- 1 1/2 pounds boneless pork
- 2 tablespoons Dijon mustard
- 2 garlic cloves, crushed
- 3 tablespoons chopped fresh or freeze dried chives
- 2 tablespoons chopped fresh sage or 1 1/2 teaspoons dried
- 1 tablespoon chopped fresh thyme, or 1 teaspoon dried
- 2 teaspoons chopped fresh rosemary, or 1/2 teaspoons dried
- 1 teaspoon salt
- 1 tablespoon coarsely cracked black pepper
- 2 tablespoons olive oil
Trim all excess fat from meat. Cut down the length of loin halfway through and open up like a book to butterfly roast.

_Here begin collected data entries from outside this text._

#[global] Instance eta_xdma_performance_ioctl : Eta xdma_performance_ioctl := fun r =>
  mk_perf (version r) (transfer_size r) (stopped r) (iterations r)
    (clock_cycle_count r) (data_cycle_count r) (pending_count r).
#[global] Instance set_version : Setter version := ltac:(make_setter).
#[global] Instance set_transfer_size : Setter transfer_size := ltac:(make_setter).
#[global] Instance set_stopped : Setter stopped := ltac:(make_setter).
#[global] Instance set_iterations : Setter iterations := ltac:(make_setter).
#[global] Instance set_clock_cycle_count : Setter clock_cycle_count := ltac:(make_setter).
#[global] Instance set_data_cycle_count : Setter data_cycle_count := ltac:(make_setter).
#[global] Instance set_pending_count : Setter pending_count := ltac:(make_setter).

Definition ENGINE_SHUTDOWN_NONE : Z := 0.
Definition ENGINE_SHUTDOWN_REQUEST : Z := 1.
Definition ENGINE_SHUTDOWN_IDLE : Z := 2.

Record xdma_engine : Type := mk_engine {
  magic : Z;
  regs : Z;
  sgdma_regs : Z;
  bypass_offset : Z;
  shutdown : Z;
  running : Z;
  streaming : Z;
  non_incr_addr : Z;
  dir_to_dev : Z;
  addr_align : Z;
  len_granularity : Z;
  addr_bits : Z;
  channel : Z;
  number_in_channel : Z;
  desc_dequeued : Z;
  status : Z;
  interrupt_enable_mask_value : Z;
  transfer_list : list Z;
  rx_tail : Z;
  rx_head : Z;
  rx_overrun : Z;
  rx_buffer : Z;
  rx_transfer_cyclic : Z;
  rx_result_buffer_virt : Z;
  rx_result_buffer_bus : Z;
  poll_mode_addr_virt : Z;
  poll_mode_bus : Z;
  lock : bool;
  prev_cpu : Z;
  msix_irq_line : Z;
  irq_bitmask : Z;
  xdma_perf : option xdma_performance_ioctl;
  eop_found : Z;
  user_buffer_index : Z;
  wz_ext : wz_xdma_engine_ext
}.

#[global] Instance eta_xdma_engine : Eta xdma_engine := fun r =>
  mk_engine (magic r) (regs r) (sgdma_regs r) (bypass_offset r) (shutdown r)
    (running r) (streaming r) (non_incr_addr r) (dir_to_dev r)
    (addr_align r) (len_granularity r) (addr_bits r) (channel r)
    (number_in_channel r) (desc_dequeued r) (status r)
    (interrupt_enable_mask_value r) (transfer_list r) (rx_tail r)
    (rx_head r) (rx_overrun r) (rx_buffer r) (rx_transfer_cyclic r)
    (rx_result_buffer_virt r) (rx_result_buffer_bus r)
    (poll_mode_addr_virt r) (poll_mode_bus r) (lock r) (prev_cpu r) (msix_irq_line r)
    (irq_bitmask r) (xdma_perf r) (eop_found r) (user_buffer_index r)
    (wz_ext r).
#[global] Instance set_magic : Setter magic := ltac:(make_setter).
#[global] Instance set_regs : Setter regs := ltac:(make_setter).
#[global] Instance set_sgdma_regs : Setter sgdma_regs := ltac:(make_setter).
#[global] Instance set_bypass_offset : Setter bypass_offset := ltac:(make_setter).
#[global] Instance set_shutdown : Setter shutdown := ltac:(make_setter).
#[global] Instance set_running : Setter running := ltac:(make_setter).
#[global] Instance set_streaming : Setter streaming := ltac:(make_setter).
#[global] Instance set_non_incr_addr : Setter non_incr_addr := ltac:(make_setter).
#[global] Instance set_dir_to_dev : Setter dir_to_dev := ltac:(make_setter).
#[global] Instance set_addr_align : Setter addr_align := ltac:(make_setter).
#[global] Instance set_len_granularity : Setter len_granularity := ltac:(make_setter).
#[global] Instance set_addr_bits : Setter addr_bits := ltac:(make_setter).
#[global] Instance set_channel : Setter channel := ltac:(make_setter).
#[global] Instance set_number_in_channel : Setter number_in_channel := ltac:(make_setter).
#[global] Instance set_desc_dequeued : Setter desc_dequeued := ltac:(make_setter).
#[global] Instance set_status : Setter status := ltac:(make_setter).
#[global] Instance set_interrupt_enable_mask_value : Setter interrupt_enable_mask_value := ltac:(make_setter).
#[global] Instance set_transfer_list : Setter transfer_list := ltac:(make_setter).
#[global] Instance set_rx_tail : Setter rx_tail := ltac:(make_setter).
#[global] Instance set_rx_head : Setter rx_head := ltac:(make_setter).
#[global] Instance set_rx_overrun : Setter rx_overrun := ltac:(make_setter).
#[global] Instance set_rx_buffer : Setter rx_buffer := ltac:(make_setter).
#[global] Instance set_rx_transfer_cyclic : Setter rx_transfer_cyclic := ltac:(make_setter).
#[global] Instance set_rx_result_buffer_virt : Setter rx_result_buffer_virt := ltac:(make_setter).
#[global] Instance set_rx_result_buffer_bus : Setter rx_result_buffer_bus := ltac:(make_setter).
#[global] Instance set_poll_mode_addr_virt : Setter poll_mode_addr_virt := ltac:(make_setter).
#[global] Instance set_poll_mode_bus : Setter poll_mode_bus := ltac:(make_setter).
#[global] Instance set_lock : Setter lock := ltac:(make_setter).
#[global] Instance set_prev_cpu : Setter prev_cpu := ltac:(make_setter).
#[global] Instance set_msix_irq_line : Setter msix_irq_line := ltac:(make_setter).
#[global] Instance set_irq_bitmask : Setter irq_bitmask := ltac:(make_setter).
#[global] Instance set_xdma_perf : Setter xdma_perf := ltac:(make_setter).
#[global] Instance set_eop_found : Setter eop_found := ltac:(make_setter).
#[global] Instance set_user_buffer_index : Setter user_buffer_index := ltac:(make_setter).
#[global] Instance set_wz_ext : Setter wz_ext := ltac:(make_setter).

Definition zero_engine : xdma_engine :=
  mk_engine 0 0 0 0 0 0 0 0 0 0 0 0 0 0 0 0 0 [] 0 0 0 0 0 0 0 0 0 false 0 0 0
    None 0 0 zero_ext.

(** ** Character devices, user interrupts and the device *)

Inductive chardev_type : Type :=
| CHAR_USER
| CHAR_CTRL
| CHAR_EVENTS
| CHAR_XDMA_H2C
| CHAR_XDMA_C2H
| CHAR_BYPASS_H2C
| CHAR_BYPASS_C2H
| CHAR_BYPASS.

#[global] Instance chardev_type_eq_dec : EqDecision chardev_type.
Proof. solve_decision. Defined.

(** [engine] is the pointer of the engine, [user_irq] the index of the entry
    of [lro->user_irq] (-1 is NULL) *)
Record xdma_char : Type := mk_char {
  c_magic : Z;
  c_lro : bool;
  c_cdevno : Z * Z;
  c_bar : Z;
  c_engine : Z;
  c_user_irq : Z;
  c_sys_device : Z
}.

#[global] Instance eta_xdma_char : Eta xdma_char := fun r =>
  mk_char (c_magic r) (c_lro r) (c_cdevno r) (c_bar r) (c_engine r)
    (c_user_irq r) (c_sys_device r).
#[global] Instance set_c_magic : Setter c_magic := ltac:(make_setter).
#[global] Instance set_c_lro : Setter c_lro := ltac:(make_setter).
#[global] Instance set_c_cdevno : Setter c_cdevno := ltac:(make_setter).
#[global] Instance set_c_bar : Setter c_bar := ltac:(make_setter).
#[global] Instance set_c_engine : Setter c_engine := ltac:(make_setter).
#[global] Instance set_c_user_irq : Setter c_user_irq := ltac:(make_setter).
#[global] Instance set_c_sys_device : Setter c_sys_device := ltac:(make_setter).
(* ===== verification/Desc.v ===== *)
(** * Descriptors (xdma-core.c, "xdma_desc_*" and "transfer_set_*")

    The operations on one descriptor are functions of the descriptor, lifted
    to pointers by [setD]; [xdma_desc_alloc] allocates a block of coherent
    memory and chains its descriptors. *)
From S2P Require Import Prelude Layout Kernel World.

(** Byte order of the host, as far as the driver relies on it. *)
Class ByteOrder : Type := {
  cpu_to_le32 : Z -> Z;
  le32_to_cpu : Z -> Z;
  le32_cpu_le32 : forall v, le32_to_cpu (cpu_to_le32 v) = v;
  cpu_to_le32_0 : cpu_to_le32 0 = 0
}.

(** the hosts the driver is built for *)
Definition little_endian : ByteOrder :=
  {| cpu_to_le32 v := v; le32_to_cpu v := v;
     le32_cpu_le32 v := eq_refl; cpu_to_le32_0 := eq_refl |}.

Create Rewrite HintDb desc.
#[export] Hint Rewrite @le32_cpu_le32 : desc.

Section Ops.
Context {bo : ByteOrder}.

(** The words of one descriptor. *)

Definition desc_link (second : bool) (second_bus : Z) (first : xdma_desc) : xdma_desc :=
  let ctl := Z.land (le32_to_cpu (control first)) 0x0000f0ff in
  let first :=
    if second then
      first <| next_lo := cpu_to_le32 (PCI_DMA_L second_bus) |>
            <| next_hi := cpu_to_le32 (PCI_DMA_H second_bus) |>
    else first <| next_lo := 0 |> <| next_hi := 0 |> in
  first <| control := cpu_to_le32 (Z.lor ctl DESC_MAGIC) |>.

(** the number of extra adjacent descriptors [xdma_desc_adjacent] stores *)
Definition extra_adjacent (next_adjacent next_lo : Z) : Z :=
  if 0 <? next_adjacent then
    let extra_adj := next_adjacent - 1 in
    let extra_adj := if MAX_EXTRA_ADJ <? extra_adj then MAX_EXTRA_ADJ else extra_adj in
    let max_adj_4k := u32 ((0x1000 - Z.land next_lo 0xFFF) / 32 - 1) in
    let extra_adj := if max_adj_4k <? u32 extra_adj then s32 max_adj_4k else extra_adj in
    if extra_adj <? 0 then 0 else extra_adj
  else 0.

Definition desc_adjacent_set (next_adjacent : Z) (d : xdma_desc) : xdma_desc :=
  let ctl := Z.land (le32_to_cpu (control d)) 0x0000f0ff in
  let extra_adj := extra_adjacent next_adjacent (le32_to_cpu (next_lo d)) in
  d <| control := cpu_to_le32 (Z.lor ctl (Z.lor 0xAD4B0000 (Z.shiftl extra_adj 8))) |>.

Definition desc_control_write (control_field : Z) (d : xdma_desc) : xdma_desc :=
  d <| control := cpu_to_le32
    (Z.lor (Z.land (le32_to_cpu (control d)) (not32 LS_BYTE_MASK)) control_field) |>.
(* ===== verification/Wz.v ===== *)
(** * The cyclic extension: buffers, descriptor ring, blocks (wz-xdma.c)

    The branches for kernels before the kfifo rewrite are the
    [LINUX_VERSION_CODE < KERNEL_VER_KFIFO1] ones and are not modelled. *)
From S2P Require Import Prelude Layout Kernel World Desc Engine.

(** an entry of an array of the extension *)
Definition set_at {A} (i : Z) (x : A) (l : list A) : list A := zinsert i x l.

(** [get_order(WZ_DMA_BUFLEN)] *)
Definition wz_order : Z := 10.
Definition VM_FAULT_NOPAGE : Z := 0x100.

Section Wz.
Context {bo : ByteOrder} {env : Env} {sched : Sched}.

(** ** mmap *)

Definition swz_mmap_fault (address vm_start : Z) : prog world Z :=
  let offset := s64 (address - vm_start) in
  let buf_num := Z.quot offset WZ_DMA_BUFLEN in
  if WZ_DMA_NOFBUFS <? buf_num then ret (- EFAULT) else
    let offset := offset - buf_num * WZ_DMA_BUFLEN in
    bp <- getX buf_page ;;
    buffer <- index bp buf_num ;;
    pfn <- ext page_to_pfn [buffer] ;;
    ext_ vm_insert_pfn [address; pfn + Z.shiftr offset PAGE_SHIFT] ;;
    ret VM_FAULT_NOPAGE.

(** the rest of the function sets up the vma for [swz_mmap_fault] *)
Definition char_sgdma_wz_mmap : prog world Z :=
  r <- getX buf_ready ;;
  if negb (nz r) then ret (- EINVAL) else ret 0.

(** ** Buffers *)

Definition wz_alloc_one (i : Z) : prog world (option Z) :=
  page <- ext alloc_pages [wz_order] ;;
  setX (fun x => x <| buf_page ::= set_at i page |>) ;;
  if page =? 0 then ret (Some (- ENOMEM)) else
    dma <- ext dma_map_page [page; 0; WZ_DMA_BUFLEN] ;;
    setX (fun x => x <| buf_dma_t ::= set_at i dma |>) ;;
    if dma =? 0 then ret (Some (- ENOMEM)) else
      ext_ dma_sync_single_range_for_device [dma; 0; WZ_DMA_BUFLEN] ;;
      ret None.

Definition wz_release_one (i : Z) : prog world unit :=
  dmas <- getX buf_dma_t ;;
  dma <- index dmas i ;;
  when (nz dma)
    (ext_ dma_unmap_page [dma; WZ_DMA_BUFLEN] ;;
     setX (fun x => x <| buf_dma_t ::= set_at i 0 |>)) ;;
  pgs <- getX buf_page ;;
  page <- index pgs i ;;
  when (nz page)
    (ext_ free_pages [page; wz_order] ;;
     setX (fun x => x <| buf_page ::= set_at i 0 |>)).

Definition wz_free_copy : prog world unit :=
  c <- getX desc_copy ;;
  when (bool_decide (is_Some c))
    (ext_ vfree [] ;; setX (fun x => x <| desc_copy := None |>)).

(** the label [err1] *)
Definition wz_alloc_err (res : Z) : prog world Z :=
  for_ 0 WZ_DMA_NOFBUFS wz_release_one ;;
  wz_free_copy ;;
  setX (fun x => x <| buf_ready := 0 |>) ;;
  ret res.

Definition ioctl_do_wz_alloc_buffers : prog world Z :=
  e <- for_exit 0 WZ_DMA_NOFBUFS wz_alloc_one ;;
  match e with
  | Some res => wz_alloc_err res
  | None =>
      r <- ext_all vmalloc [WZ_DMA_NOFBUFS * sizeof_xdma_desc] ;;
      setX (fun x => x <| desc_copy :=
        if nth 0 r 0 =? 0 then None
        else Some (map (fun i => junk_desc (tail r) (Z.of_nat i)) (seq 0 128)) |>) ;;
      if nth 0 r 0 =? 0 then wz_alloc_err (- ENOMEM) else
        rc <- ext kfifo_alloc [WZ_DMA_NOFBUFS] ;;
        if rc <? 0 then wz_alloc_err (- ENOMEM) else
          setX (fun x => x <| kfifo := [] |> <| kfifo_size := WZ_DMA_NOFBUFS |>) ;;
          setX (fun x => x <| buf_ready := 1 |>) ;;
          ret 0
  end.

Definition ioctl_do_wz_free_buffers : prog world Z :=
  rdy <- getX buf_ready ;;
  when (nz rdy) (for_ 0 WZ_DMA_NOFBUFS wz_release_one) ;;
  ext_ kfifo_free [] ;;
  setX (fun x => x <| kfifo := [] |> <| kfifo_size := 0 |>) ;;
  setX (fun x => x <| buf_ready := 0 |>) ;;
  wz_free_copy ;;
  ret 0.

(** ** Start *)

(** one turn of the loop that builds the descriptors *)
Definition wz_build_one (i : Z) : prog world (option Z) :=
  ds <- getX desc ;;
  d <- index ds i ;;
  when (negb (dptr_is_null d))
    (dmas <- getX buf_dma_t ;;
     dma <- index dmas i ;;
     xdma_desc_free 1 d dma ;;
     setX (fun x => x <| desc ::= set_at i dnull |>) ;;
     setX (fun x => x <| buf_dma_t ::= set_at i 0 |>)) ;;
  r <- xdma_desc_alloc 1 ;;
  let '(v, b, _) := r in
  setX (fun x => x <| desc ::= set_at i v |> <| desc_dma ::= set_at i b |>) ;;
  if dptr_is_null v then ret (Some (- ENOMEM)) else
    when (0 <? i)
      (ds <- getX desc ;;
       prev <- index ds (i - 1) ;;
       cur <- index ds i ;;
       dm <- getX desc_dma ;;
       bus <- index dm i ;;
       xdma_desc_link prev cur bus) ;;
    ret None.

(** the control word of every descriptor of the ring *)
Definition wz_control : Z := Z.lor 0 XDMA_DESC_COMPLETED.

(** one turn of the loop that fills the descriptors *)
Definition wz_fill_one (i : Z) : prog world unit :=
  ds <- getX desc ;;
  d <- index ds i ;;
  dmas <- getX buf_dma_t ;;
  dma <- index dmas i ;;
  dm <- getX desc_dma ;;
  bus <- index dm i ;;
  xdma_desc_set d dma bus WZ_DMA_BUFLEN 0 ;;
  xdma_desc_control d wz_control ;;
  v <- getD d ;;
  c <- getX desc_copy ;;
  _ <- deref (fun _ => c) ;;
  setX (fun x => x <| desc_copy ::= fmap (M := option) (set_at i v) |>).

Definition wz_free_desc (i : Z) : prog world unit :=
  ds <- getX desc ;;
  d <- index ds i ;;
  dm <- getX desc_dma ;;
  bus <- index dm i ;;
  xdma_desc_free 1 d bus ;;
  setX (fun x => x <| desc ::= set_at i dnull |>) ;;
  setX (fun x => x <| desc_dma ::= set_at i 0 |>).

(** the transfer that stands for the ring *)
Definition wz_make_transfer (d : dptr) (bus : Z) (t : xdma_transfer) : xdma_transfer :=
  t <| desc_virt := d |> <| desc_bus := bus |> <| desc_adjacent := 0 |>
    <| desc_num := WZ_DMA_NOFBUFS |> <| t_dir_to_dev := 0 |> <| sgl_nents := 1 |>
    <| cyclic := 1 |>.

(** the last descriptor is linked to the first ([WZ_TRANSFER_CYCLIC]) *)
Definition wz_close_ring : prog world unit :=
  ds <- getX desc ;;
  dm <- getX desc_dma ;;
  last <- index ds (WZ_DMA_NOFBUFS - 1) ;;
  first <- index ds 0 ;;
  bus <- index dm 0 ;;
  xdma_desc_link last first bus.

(** "We simply imitate the transfer building" *)
Definition wz_submit : prog world Z :=
  t <- kzalloc_transfer ;;
  setX (fun x => x <| ext_transfer := t |>) ;;
  if t =? 0 then
    for_ 0 WZ_DMA_NOFBUFS wz_free_desc ;;
    ret (- ENOMEM)
  else
    ds <- getX desc ;;
    first <- index ds 0 ;;
    dm <- getX desc_dma ;;
    bus <- index dm 0 ;;
    setT (wz_make_transfer first bus) t ;;
    _ <- transfer_queue t ;;
    ret 0.

Definition ioctl_do_wz_start : prog world Z :=
  rdy <- getX buf_ready ;;
  if negb (nz rdy) then ret (- EINVAL) else
    setX (fun x => x <| block_first_desc := 0 |> <| block_scanned_desc := 0 |>) ;;
    e <- for_exit 0 WZ_DMA_NOFBUFS wz_build_one ;;
    match e with
    | Some rc => ret rc
    | None =>
        wz_close_ring ;;
        for_ 0 WZ_DMA_NOFBUFS wz_fill_one ;;
        wz_submit
    end.

(** ** Confirm *)

(** a 32-bit store to word [k] of a descriptor, visible to the device *)
Definition set_word (k v : Z) (d : xdma_desc) : xdma_desc :=
  match k with
  | 0 => d <| control := v |>
  | 1 => d <| bytes := v |>
  | 2 => d <| src_addr_lo := v |>
  | 3 => d <| src_addr_hi := v |>
  | 4 => d <| dst_addr_lo := v |>
  | 5 => d <| dst_addr_hi := v |>
  | 6 => d <| next_lo := v |>
  | _ => d <| next_hi := v |>
  end.
Definition store (p : dptr) (k v : Z) : prog world unit :=
  ext_ store_word [fst p; snd p; k; v] ;; setD (set_word k v) p.

(** the control word, with the magic, is written as the last *)
Definition wz_restore (p : dptr) (c : xdma_desc) : prog world unit :=
  store p 1 (bytes c) ;;
  store p 2 (src_addr_lo c) ;;
  store p 3 (src_addr_hi c) ;;
  store p 4 (dst_addr_lo c) ;;
  store p 5 (dst_addr_hi c) ;;
  store p 6 (next_lo c) ;;
  store p 7 (next_hi c) ;;
  ext_ mb [] ;;
  store p 0 (control c) ;;
  ext_ mb [].

Definition wz_confirm_one (last i : Z) : prog world (Z + Z) :=
  dmas <- getX buf_dma_t ;;
  dma <- index dmas i ;;
  ext_ dma_sync_single_range_for_device [dma; 0; WZ_DMA_BUFLEN] ;;
  ds <- getX desc ;;
  d <- index ds i ;;
  c <- getX desc_copy ;;
  copies <- deref (fun _ => c) ;;
  cp <- index copies i ;;
  wz_restore d cp ;;
  if u32 i =? last then ret (inr 0)
  else ret (inl (Z.land (i + 1) (WZ_DMA_NOFBUFS - 1))).

Definition ioctl_do_wz_confirm (fuel : nat) (arg : Z) : prog world Z :=
  r <- ext_all copy_from_user [arg; 8] ;;
  if nz (nth 0 r 0) then ret (- EINVAL) else
    (* out-of-range numbers are printed and not rejected *)
    loop fuel (wz_confirm_one (u32 (nth 2 r 0))) (s32 (u32 (nth 1 r 0))).

(** ** Stop *)

Definition wz_transfer_destroy (transfer : Z) : prog world unit :=
  when (nz transfer) (kfree_transfer transfer).

Definition wz_stop_one (i : Z) : prog world unit :=
  ds <- getX desc ;;
  d <- index ds i ;;
  when (negb (dptr_is_null d))
    (dm <- getX desc_dma ;;
     bus <- index dm i ;;
     xdma_desc_free 1 d bus ;;
     setX (fun x => x <| desc ::= set_at i dnull |>) ;;
     setX (fun x => x <| buf_dma_t ::= set_at i 0 |>)).

Definition ioctl_do_wz_stop : prog world Z :=
  spin_lock ;;
  _ <- engine_cyclic_stop ;;
  spin_unlock ;;
  wait_event_ (fun w => negb (nz (running (eng w)))) ;;
  r <- getE running ;;
  if nz r then ret (- EINVAL) else
    spin_lock ;;
    t <- getX ext_transfer ;;
    when (nz t) (wz_transfer_destroy t) ;;
    setX (fun x => x <| ext_transfer := 0 |>) ;;
    spin_unlock ;;
    for_ 0 WZ_DMA_NOFBUFS wz_stop_one ;;
    ret 0.

(** ** Getbuf *)

(** [kfifo_get] takes the oldest element; on an empty fifo it leaves the
    destination uninitialised *)
Definition kfifo_get : prog world wz_xdma_data_block_desc :=
  f <- getX kfifo ;;
  match f with
  | [] => abort_with BadAccess
  | b :: f' => setX (fun x => x <| kfifo := f' |>) ;; ret b
  end.

Definition ioctl_do_wz_getbuf (arg : Z) : prog world Z :=
  res <- wait_event_interruptible_ (fun w =>
    (1 <=? Z.of_nat (length (kfifo (wz_ext (eng w))))) || negb (nz (running (eng w)))) ;;
  if res <? 0 then ret res else
    r <- getE running ;;
    if negb (nz r) then ret (- EIO) else
      db_desc <- kfifo_get ;;
      res <- ext copy_to_user [arg; first_desc db_desc; last_desc db_desc; last_len db_desc] ;;
      if nz res then ret (- EINVAL) else ret 0.

(** ** The service of the interrupt *)

Definition wz_engine_transfer_dequeue : prog world unit :=
  transfer <- first_transfer ;;
  BUG_ON (transfer =? 0) ;;
  t <- getX ext_transfer ;;
  BUG_ON (negb (transfer =? t)) ;;
  list_del_first.

(** [kfifo_put]: 0 when there is no room *)
Definition kfifo_put (b : wz_xdma_data_block_desc) : prog world bool :=
  f <- getX kfifo ;;
  n <- getX kfifo_size ;;
  if n =? 0 then abort_with BadAccess else
    if Z.of_nat (length f) <? n then
      setX (fun x => x <| kfifo ::= (fun l => l ++ [b])%list |>) ;; ret true
    else ret false.

(** a descriptor the device has overwritten with a result *)
Definition desc_result (d : xdma_desc) : xdma_result := mk_result (control d) (bytes d).
Definition is_writeback (r : xdma_result) : bool :=
  Z.land (Z.shiftr (r_status r) 16) 0xffff =? C2H_WB.

(** one turn of the scan: the next descriptor to check, or the end *)
Definition wz_scan_one (check_desc : Z) : prog world (Z + unit) :=
  ds <- getX desc ;;
  cur_desc <- index ds check_desc ;;
  d <- getD cur_desc ;;
  let cur_res := desc_result d in
  if negb (is_writeback cur_res) then
    setX (fun x => x <| block_scanned_desc := check_desc |>) ;; ret (inr tt)
  else
    dmas <- getX buf_dma_t ;;
    dma <- index dmas check_desc ;;
    ext_ dma_sync_single_range_for_cpu [dma; 0; WZ_DMA_BUFLEN] ;;
    if nz (Z.land (r_status cur_res) 1) then
      first <- getX block_first_desc ;;
      ok <- kfifo_put (mk_block (u32 first) (u32 check_desc) (r_length cur_res)) ;;
      if (ok : bool) then
        let check_desc := Z.land (check_desc + 1) (WZ_DMA_NOFBUFS - 1) in
        setX (fun x => x <| block_first_desc := check_desc |>) ;;
        setX (fun x => x <| block_scanned_desc := check_desc |>) ;;
        ext_ wake_up_interruptible [] ;;
        ret (inl check_desc)
      else ret (inr tt)
    else ret (inl (Z.land (check_desc + 1) (WZ_DMA_NOFBUFS - 1))).

Definition wz_scan (fuel : nat) : prog world unit :=
  check_desc <- getX block_scanned_desc ;;
  loop fuel wz_scan_one check_desc.

(** the end of the service: the engine has stopped *)
Definition wz_idle : prog world unit :=
  r <- getE running ;;
  s <- getE status ;;
  when (nz r && negb (nz (Z.land s XDMA_STAT_BUSY)))
    (l <- getE transfer_list ;;
     when (negb (list_empty_ l)) wz_engine_transfer_dequeue ;;
     engine_service_shutdown ;;
     ext_ wake_up_interruptible []).

Definition wz_engine_service_cyclic_interrupt (fuel : nat) : prog world Z :=
  m <- getE magic ;;
  BUG_ON (negb (m =? MAGIC_ENGINE)) ;;
  _ <- engine_status_read true ;;
  wz_scan fuel ;;
  wz_idle ;;
  ret 0.

Definition wz_engine_cleanup : prog world unit :=
  _ <- ioctl_do_wz_stop ;;
  _ <- ioctl_do_wz_free_buffers ;;
  ret tt.
End Wz.

#[global] Arguments is_writeback : simpl never.
#[global] Arguments desc_result : simpl never.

Combine mustard and garlic: rub all over meat. Combine chives, sage, thyme and rosemary. Sprinkle herbs evenly over opened side of pork. Season with 1/2 teaspoon salt and 1 teaspoon pepper. Fold roast back together and tie with butcher's twine or kitchen string that has been moistened with water to prevent burning. Season outside of porkloin with remaining salt and pepper; rub with olive oil.
Prepare a medium fire using all-natural lump charcoal. Place pork on an oiled grill, set 4-6 inches from the coals. Grill pork loin, turning and changing position occasionally, until golden brown and crisp outside and white throughout yet still moist, about 45 minutes. (Fire will probably be low by the time the meat is done.)
Let the roast stand 5 to 10 minutes before carving.